■ **What this task involves**:
Using the records below, repeat exactly the lines from the one holding "PolicyTypes.capabilities h = [] /\" through the one holding "Session.expires_at x)%Z /\", both ends included, and no others.

---------------

(** A removed member keeps its group.  When an addition and a removal of the
    same member interleave between the two locks they take, both succeed, the
    subject does not list the group any more, and yet it is hydrated with it
    from then on; and removing it once more is refused as no change. *)
Theorem removed_member_keeps_group (w : W) sid g x :
  subjects (VaultWorld.store w) !! sid = Some x -> g ∉ Subject.groups x -> NoDup (Subject.groups x) ->
  let w' := (raced sid g w).2 in
  (raced sid g w).1 = Ok () /\
  (exists y, subjects (VaultWorld.store w') !! sid = Some y /\ g ∉ Subject.groups y) /\
  (exists gs, (groups_for_subject sid w').1 = Ok gs /\ g ∈ gs) /\
  remove_from_group sid g w' = (Err VaultError.GroupMembershipUnchanged, w').
Proof.
  intros Hx Hg Hnd w'.
  assert (existsb (String.eqb g) (Subject.groups x) = false) as He
    by (apply not_true_iff_false; by rewrite existsb_groups).
  set (y := Subject.set_groups (remove_first g (Subject.groups x ++ [g])) (Subject.set_groups
              (Subject.groups x ++ [g]) x)).
  assert (NoDup (Subject.groups x ++ [g])) as Hnd'.
  { apply NoDup_app. split_and!; [done| |apply NoDup_singleton]. by intros h Hh ->%list_elem_of_singleton. }
  assert (g ∉ Subject.groups y) as Hy by (simpl; rewrite elem_of_remove_first; naive_solver).
  assert (existsb (String.eqb g) (Subject.groups x ++ [g]) = true) as Ha.
  { apply existsb_groups, elem_of_app. right. by apply list_elem_of_singleton. }
  assert (exists s, raced sid g w = (Ok (), with_store (fun _ => s) w) /\
    subjects s !! sid = Some y /\ sid ∈ members (group_membership s) g) as (s & Hr & Hsy & Hm).
  { unfold raced, add_group_entry, remove_from_group, remove_group_entry, lookup_subject, put_subject,
      reindex, vault_change, modify, vault_get, lift, mbind_, throw. simpl. rewrite Hx. simpl.
    rewrite He. simpl. rewrite lookup_insert_eq. simpl. rewrite Ha. simpl. eexists. split; [done|].
    simpl. rewrite lookup_insert_eq. split; [done|]. rewrite members_index. by right. }
  unfold w'. rewrite Hr. simpl. split; [done|]. split; [by exists y|]. split.
  - eexists. split; [done|]. unfold groups_of. rewrite elem_of_sort_strings, list_elem_of_fmap.
    unfold members in Hm. destruct (group_membership s !! g) as [l|] eqn:Hl; simpl in Hm;
      [|by apply not_elem_of_nil in Hm].
    exists (g, l). split; [done|]. apply list_elem_of_filter. split; [done|]. by apply elem_of_map_to_list.
  - unfold remove_from_group, remove_group_entry, lookup_subject, vault_get, lift, mbind_, throw. simpl.
    rewrite Hsy. simpl. assert (existsb (String.eqb g) (remove_first g (Subject.groups x ++ [g])) = false) as ->; [|done].
    apply not_true_iff_false. by rewrite existsb_groups.
Qed.
End Members.

(** ** Hydration *)

(** What the kernel sees of the subject [y]. *)
Definition hydrated_as (s : VaultState.t) (y : Subject.t) (h : HydratedSubject) : Prop :=
  PolicyTypes.canonical_subject_id h = Subject.canonical_subject_id y /\
  PolicyTypes.subject_type h = policy_subject_type (Subject.subject_type y) /\
  PolicyTypes.groups h = groups_of s (Subject.canonical_subject_id y) /\
  PolicyTypes.capabilities h = [] /\
  PolicyTypes.session_class h = session_class_for_subject_type (Subject.subject_type y) /\
  PolicyTypes.recovery_mode h = recovery_mode_for_subject_type (Subject.subject_type y) /\
  PolicyTypes.is_ai h = Subject.is_ai y.

(** The subject that the provisional identifier [p] stands for at [now]. *)
Definition resolves (s : VaultState.t) (now : DateTime) (p : string) (y : Subject.t) : Prop :=
  match sessions s !! p with
  | Some x => Session.state x = SessionState.Active /\ (now <= Session.expires_at x)%Z /\
      subjects s !! Session.subject_id x = Some y
  | None => subjects s !! p = Some y
  end.

Lemma transition_active now x :
  Session.state (transition_expired_session now x) = SessionState.Active <->
  Session.state x = SessionState.Active /\ (now <= Session.expires_at x)%Z.
Proof.
  unfold transition_expired_session. destruct (Session.state x) eqn:E;
    destruct (Z.ltb_spec (Session.expires_at x) now); simpl; rewrite ?E; split; try naive_solver lia.
Qed.

Lemma not_found_is_not_found p : should_try_canonical_lookup (session_not_found p) = true.
Proof. done. Qed.
Lemma not_active_is_final p : should_try_canonical_lookup (session_not_active p) = false.
Proof. done. Qed.

Lemma hydrate_subject {L} (y : Subject.t) (w : VaultWorld.t L) :
  exists x, snapshot_for_subject y w = (Ok x, w) /\ hydrated_as (VaultWorld.store w) y (to_policy x).
Proof. by eexists. Qed.

Lemma hydrate_post s now p :
  match hydrate s now p with
  | Ok h => exists y, resolves s now p y /\ hydrated_as s y h
  | Err e => e = SubjectUnauthenticated /\ forall y, ~ resolves s now p y
  end.
Proof.
  simpl. unfold vault_hydrate, hydrate_by_session, lookup_session, resolves, mbind_ at 1.
  unfold vault_get, lift, mbind_. simpl. destruct (sessions s !! p) as [x|] eqn:Hx; simpl.
  - set (x' := transition_expired_session now x).
    pose proof (transition_active now x) as Ht. fold x' in Ht.
    destruct (VaultCatalog.transition_later now x) as (_ & Hid & _). fold x' in Hid.
    destruct (Session.state x') eqn:Hs; simpl;
      try (split; [done|]; intros y (Ha & He & _); pose proof (proj2 Ht (conj Ha He)); discriminate).
    destruct (proj1 Ht eq_refl) as [Ha He]. unfold lookup_subject, vault_get, lift, mbind_. simpl.
    rewrite Hid. destruct (subjects s !! Session.subject_id x) as [y|] eqn:Hy; simpl.
    + exists y. done.
    + split; [done|]. by intros y (_ & _ & Hy').
  - unfold hydrate_by_canonical_id, lookup_subject, vault_get, lift, mbind_. simpl.
    destruct (subjects s !! p) as [y|] eqn:Hy; simpl; [by exists y|]. split; [done|]. by intros y.
Qed.

(** Hydration is exact.  The vault's hydrator answers exactly when the
    provisional identifier is a session that is active and has not expired, of a
    registered subject, or is no session at all but the canonical identifier of
    a registered subject; the answer is that subject, with its own AI flag and
    its indexed groups. In all other cases the subject is unauthenticated. *)
Theorem hydration_exact s now p :
  match hydrate s now p with
  | Ok h => exists y, resolves s now p y /\ hydrated_as s y h
  | Err e => e = SubjectUnauthenticated /\ forall y, ~ resolves s now p y
  end.
Proof. apply hydrate_post. Qed.
End VaultMembers.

---------------

■ **Answer to this exercise**:
  PolicyTypes.capabilities h = [] /\
  PolicyTypes.session_class h = session_class_for_subject_type (Subject.subject_type y) /\
  PolicyTypes.recovery_mode h = recovery_mode_for_subject_type (Subject.subject_type y) /\
  PolicyTypes.is_ai h = Subject.is_ai y.

(** The subject that the provisional identifier [p] stands for at [now]. *)
Definition resolves (s : VaultState.t) (now : DateTime) (p : string) (y : Subject.t) : Prop :=
  match sessions s !! p with
  | Some x => Session.state x = SessionState.Active /\ (now <= Session.expires_at x)%Z /\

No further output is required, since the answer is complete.